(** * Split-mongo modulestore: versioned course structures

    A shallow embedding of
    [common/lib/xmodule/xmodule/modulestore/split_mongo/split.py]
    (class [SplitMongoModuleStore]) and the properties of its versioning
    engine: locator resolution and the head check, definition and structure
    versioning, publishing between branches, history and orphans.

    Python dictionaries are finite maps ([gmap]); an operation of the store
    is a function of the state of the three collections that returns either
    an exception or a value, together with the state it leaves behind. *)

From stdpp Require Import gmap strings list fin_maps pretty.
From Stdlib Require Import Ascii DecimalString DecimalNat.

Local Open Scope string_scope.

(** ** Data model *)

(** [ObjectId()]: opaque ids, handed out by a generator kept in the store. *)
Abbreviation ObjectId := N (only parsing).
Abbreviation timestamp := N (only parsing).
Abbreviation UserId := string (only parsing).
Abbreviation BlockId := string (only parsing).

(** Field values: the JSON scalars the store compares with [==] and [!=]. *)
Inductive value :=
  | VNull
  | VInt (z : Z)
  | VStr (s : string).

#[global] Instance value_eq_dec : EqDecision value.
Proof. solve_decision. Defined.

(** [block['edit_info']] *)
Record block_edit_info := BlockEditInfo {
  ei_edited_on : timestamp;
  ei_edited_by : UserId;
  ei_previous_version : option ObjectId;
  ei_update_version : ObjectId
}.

------------------------------

- **TASK TO CARRY OUT**: Please report how many lines in the records contain the string "timestamp", and write nothing besides that number.

- **RESPONSE**: 2